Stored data
(** Padding and CRC, both received into [info->crc]. *)
Definition mpa_recv_trailers (packet_len : Z) (info : siw_mpa_packet) (s : sock)
  : Z * siw_mpa_packet * sock :=
  let padding_len := (packet_len + MPA_HDR_SIZE) mod 4 in
  let '(v, s) := recv false padding_len s in
  let info := set_crc (le_Z (overlay (rv_data v) (le_bytes 4 (crc info)))) info in
  if rv_ret v <? padding_len then (-1, info, s)
  else
    let info := set_bytes_rcvd (bytes_rcvd info + rv_ret v) info in
    let '(v, s) := recv false MPA_CRC_SIZE s in
    let info := set_crc (le_Z (overlay (rv_data v) (le_bytes 4 (crc info)))) info in
    if negb (rv_ret v =? MPA_CRC_SIZE) then (-1, info, s)
    else let info := set_bytes_rcvd (bytes_rcvd info + rv_ret v) info in
         (bytes_rcvd info, info, s).

Definition mpa_recv_body (fuel : nat) (info : siw_mpa_packet) (num_bytes : Z) (s : sock)
  : option mpa_out :=
  let packet_len := ulpdu_len info in
  if packet_len <=? 0
  then Some {| mo_ret := -2; mo_buf := []; mo_info := info; mo_sock := s |}
  else
    let ulpdu_rem_size := packet_len - (bytes_rcvd info - MPA_HDR_SIZE) in
    let read_trailers := ulpdu_rem_size <=? num_bytes in
    let num_bytes_to_read := if read_trailers then ulpdu_rem_size else num_bytes in
    match mpa_recv_loop fuel num_bytes_to_read 0 [] s with
    | None => None
    | Some (rcvd, buf, s) =>
        if negb (rcvd =? num_bytes_to_read)
        then Some {| mo_ret := -1; mo_buf := buf; mo_info := info; mo_sock := s |}
        else
          let info := set_bytes_rcvd (bytes_rcvd info + rcvd) info in
          if read_trailers then
            let '(ret, info, s) := mpa_recv_trailers packet_len info s in
            Some {| mo_ret := ret; mo_buf := buf; mo_info := info; mo_sock := s |}
          else Some {| mo_ret := bytes_rcvd info; mo_buf := buf; mo_info := info; mo_sock := s |}
    end.

Definition mpa_recv (fuel : nat) (info : siw_mpa_packet) (num_bytes : Z) (s : sock)
  : option mpa_out :=
  if bytes_rcvd info <? MPA_HDR_SIZE then
    match mpa_recv_header info s with
    | (false, info, s) => Some {| mo_ret := -1; mo_buf := []; mo_info := info; mo_sock := s |}
    | (true, info, s) => mpa_recv_body fuel info num_bytes s
    end
  else mpa_recv_body fuel info num_bytes s.

(** ** Properties of sending *)
Definition mpa_trailer (len : Z) : list byte :=
  replicate (Z.to_nat (mpa_padding len)) (Z_byte 0) ++ le_bytes 4 0.

(** The FPDU of an upper-layer PDU: what RFC 5044 calls the frame, with the
    padding this implementation chooses and a zero CRC. *)
Definition fpdu (ulpdu : list byte) : list byte :=
  be_bytes 2 (zlen ulpdu) ++ ulpdu ++ mpa_trailer (zlen ulpdu).

Lemma mpa_padding_range len : 0 <= mpa_padding len < 4.
Proof. apply Z.mod_pos_bound; lia. Qed.

Lemma mpa_ulpdu_len_sum sgl : mpa_ulpdu_len sgl = u16 (sum_zlen sgl).
Proof.
  unfold mpa_ulpdu_len; change 0 with (u16 0) at 1.
  by rewrite (fold_wrap_add 16), Z.add_0_l.
Qed.

Lemma concat_replicate_singleton {A} n (x : A) : concat (replicate n [x]) = replicate n x.
Proof. induction n; cbn; by f_equal. Qed.

Lemma concat_mpa_iov len sgl :
  concat (mpa_iov len sgl) = be_bytes 2 len ++ concat sgl ++ mpa_trailer len.
Proof.
  unfold mpa_iov, mpa_trailer; cbn [app concat]; rewrite !concat_app; cbn [concat].
  unfold htons; rewrite le_bytes_swap, app_nil_r.
  change (le_bytes 1 0) with [Z_byte 0]; by rewrite concat_replicate_singleton.
Qed.

Lemma mpa_send_sendmsg sgl s :
  mpa_send sgl s = sendmsg (concat (mpa_iov (mpa_ulpdu_len sgl) sgl)) s.
Proof.
  unfold mpa_send; destruct (Z.ltb_spec EMSS (mpa_ulpdu_len sgl)) as [H|]; [|done].
  exfalso; rewrite mpa_ulpdu_len_sum in H.
  pose proof (wrap_range 16 (sum_zlen sgl) ltac:(lia)); unfold EMSS in *; word_lia.
Qed.

(** Below 64 KiB the frame is exactly the one the PDU calls for. *)
Lemma mpa_send_fpdu sgl s :
  sum_zlen sgl < 2 ^ 16 -> mpa_send sgl s = sendmsg (fpdu (concat sgl)) s.
Proof.
  intros H; rewrite mpa_send_sendmsg, concat_mpa_iov, mpa_ulpdu_len_sum.
  unfold fpdu; fold (sum_zlen sgl).
  by rewrite wrap_small by (split; [apply zlen_nonneg|done]).
Qed.

Lemma zlen_mpa_trailer len : zlen (mpa_trailer len) = mpa_padding len + MPA_CRC_SIZE.
Proof.
  unfold mpa_trailer; pose proof (mpa_padding_range len).
  rewrite zlen_app, zlen_replicate, zlen_le_bytes; unfold MPA_CRC_SIZE; lia.
Qed.

Lemma zlen_fpdu p : zlen (fpdu p) = MPA_HDR_SIZE + zlen p + mpa_padding (zlen p) + MPA_CRC_SIZE.
Proof.
  unfold fpdu; rewrite !zlen_app, zlen_mpa_trailer, zlen_be_bytes; unfold MPA_HDR_SIZE; lia.
Qed.

(** ** Properties of receiving *)

(** A packet of which [k] payload bytes have been taken. *)
Definition mpa_at (len k c : Z) : siw_mpa_packet :=
  {| ulpdu_len := len; crc := c; bytes_rcvd := MPA_HDR_SIZE + k |}.

(** What is left to read of a frame after [k] payload bytes. *)
Definition fpdu_rest (ulpdu : list byte) (k : Z) : list byte :=
  zdrop k ulpdu ++ mpa_trailer (zlen ulpdu).

Lemma mpa_recv_loop_avail fuel a b r s :
  rx s = RxData (a ++ b) :: r -> a <> [] -> zlen a <= MAX_RW_COUNT ->
  mpa_recv_loop (S fuel) (zlen a) 0 [] s = Some (zlen a, a, set_rx (RxData b :: r) s).
Proof.
  intros Hr Ha Hm; cbn [mpa_recv_loop].
  assert (0 < zlen a) by (destruct a; [done|zlen_lia]).
  rewrite Z.sub_0_r, wrap_small by (unfold MAX_RW_COUNT in *; word_lia).
  rewrite (recv_exact false a b r s) by done; cbn [rv_ret rv_data rv_bytes].
  rewrite Z.add_0_l; do 2 case_Z; try lia.
  unfold store_at; rewrite ztake_0, zdrop_ge by zlen_lia.
  by rewrite app_nil_r.
Qed.

Lemma mpa_recv_header_avail len tl r s c :
  rx s = RxData (be_bytes 2 len ++ tl) :: r -> in_u 16 len ->
  mpa_recv_header {| ulpdu_len := 0; crc := c; bytes_rcvd := 0 |} s =
    (true, mpa_at len 0 c, set_rx (RxData tl :: r) s).
Proof.
  intros Hr Hl; unfold mpa_recv_header; cbn [bytes_rcvd].
  change (u64 (MPA_HDR_SIZE - 0)) with 2.
  pose proof (recv_exact false (be_bytes 2 len) tl r s Hr) as E.
  rewrite zlen_be_bytes in E; change (Z.of_nat 2) with 2 in E.
  rewrite E; [|done|done]; cbn [rv_ret rv_data rv_bytes].
  rewrite zlen_be_bytes; change (Z.of_nat 2 <? MPA_HDR_SIZE - 0) with false; cbv iota.
  unfold store_at; rewrite ztake_0, zdrop_ge by (rewrite zlen_be_bytes; done).
  rewrite app_nil_l, app_nil_r, take_ge by (rewrite length_be_bytes; lia).
  unfold ntohs; change (le_Z (be_bytes 2 len)) with (swap 2 len).
  rewrite swap_involutive, wrap_small by done.
  done.
Qed.

Lemma mpa_recv_trailers_avail len tl r s info :
  rx s = RxData (mpa_trailer len ++ tl) :: r ->
  mpa_recv_trailers len info s =
    (bytes_rcvd info + mpa_padding len + MPA_CRC_SIZE,
     {| ulpdu_len := ulpdu_len info; crc := 0;
        bytes_rcvd := bytes_rcvd info + mpa_padding len + MPA_CRC_SIZE |},
     set_rx (RxData tl :: r) s).
Proof.
  intros Hr; unfold mpa_recv_trailers; fold (mpa_padding len).
  pose proof (mpa_padding_range len) as Hp.
  set (pads := replicate (Z.to_nat (mpa_padding len)) (Z_byte 0)).
  assert (zlen pads = mpa_padding len) as Hz by (unfold pads; rewrite zlen_replicate; lia).
  assert (recv false (mpa_padding len) s =
    (rv_bytes pads, set_rx (RxData (le_bytes 4 0 ++ tl) :: r) s)) as ->.
  { unfold mpa_trailer in Hr; fold pads in Hr; rewrite <- app_assoc in Hr.
    destruct (Z.eq_dec (mpa_padding len) 0) as [E|E].
    - rewrite E in *.
      apply Z.eq_le_incl, zlen_0_inv in Hz; rewrite Hz in *; rewrite app_nil_l in Hr.
      unfold recv; by rewrite Z.eqb_refl, <- Hr, set_rx_rx.
    - rewrite <- Hz; apply recv_exact; [done| |unfold MAX_RW_COUNT; lia].
      intros Hn; rewrite Hn, zlen_nil in Hz; lia. }
  cbn [rv_ret rv_data rv_bytes]; rewrite Hz, Z.ltb_irrefl; cbv iota zeta.
  pose proof (recv_exact false (le_bytes 4 0) tl r (set_rx (RxData (le_bytes 4 0 ++ tl) :: r) s)
    eq_refl) as E; rewrite zlen_le_bytes in E; unfold MPA_CRC_SIZE.
  change (Z.of_nat 4) with 4 in E; rewrite E by done; cbn [rv_ret rv_data rv_bytes].
  rewrite zlen_le_bytes; change (Z.of_nat 4 =? 4) with true; cbn [negb].
  rewrite overlay_full by (rewrite !length_le_bytes; lia).
  by rewrite set_rx_set_rx.
Qed.

Definition mpa_done (len : Z) : siw_mpa_packet :=
  {| ulpdu_len := len; crc := 0;
     bytes_rcvd := MPA_HDR_SIZE + len + mpa_padding len + MPA_CRC_SIZE |}.

(** One call that stops short of the end of the PDU. *)
Lemma mpa_recv_part fuel len k c a tl r s :
  rx s = RxData (a ++ tl) :: r -> a <> [] -> 0 <= k -> zlen a < len - k -> in_u 16 len ->
  mpa_recv (S fuel) (mpa_at len k c) (zlen a) s =
    Some {| mo_ret := MPA_HDR_SIZE + (k + zlen a); mo_buf := a;
            mo_info := mpa_at len (k + zlen a) c; mo_sock := set_rx (RxData tl :: r) s |}.
Proof.
  intros Hr Ha Hk Hlt Hl; unfold mpa_recv, mpa_recv_body, mpa_at; cbn [bytes_rcvd ulpdu_len].
  pose proof (zlen_nonneg a).
  destruct (Z.ltb_spec (MPA_HDR_SIZE + k) MPA_HDR_SIZE); [lia|].
  destruct (Z.leb_spec len 0); [lia|].
  destruct (Z.leb_spec (len - (MPA_HDR_SIZE + k - MPA_HDR_SIZE)) (zlen a)); [lia|].
  rewrite (mpa_recv_loop_avail fuel a tl r s) by (done || unfold MAX_RW_COUNT; word_lia).
  rewrite Z.eqb_refl; cbn [negb set_bytes_rcvd ulpdu_len bytes_rcvd crc].
  by rewrite Z.add_assoc.
Qed.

[TASK GOAL]: Starting at the line above that contains "unfold mpa_trailer; pose", repeat each line exactly up to and including the line that contains "Definition mpa_at (len", and stop there.

[TASK RESULT]:
  unfold mpa_trailer; pose proof (mpa_padding_range len).
  rewrite zlen_app, zlen_replicate, zlen_le_bytes; unfold MPA_CRC_SIZE; lia.
Qed.

Lemma zlen_fpdu p : zlen (fpdu p) = MPA_HDR_SIZE + zlen p + mpa_padding (zlen p) + MPA_CRC_SIZE.
Proof.
  unfold fpdu; rewrite !zlen_app, zlen_mpa_trailer, zlen_be_bytes; unfold MPA_HDR_SIZE; lia.
Qed.

(** ** Properties of receiving *)

(** A packet of which [k] payload bytes have been taken. *)
Definition mpa_at (len k c : Z) : siw_mpa_packet :=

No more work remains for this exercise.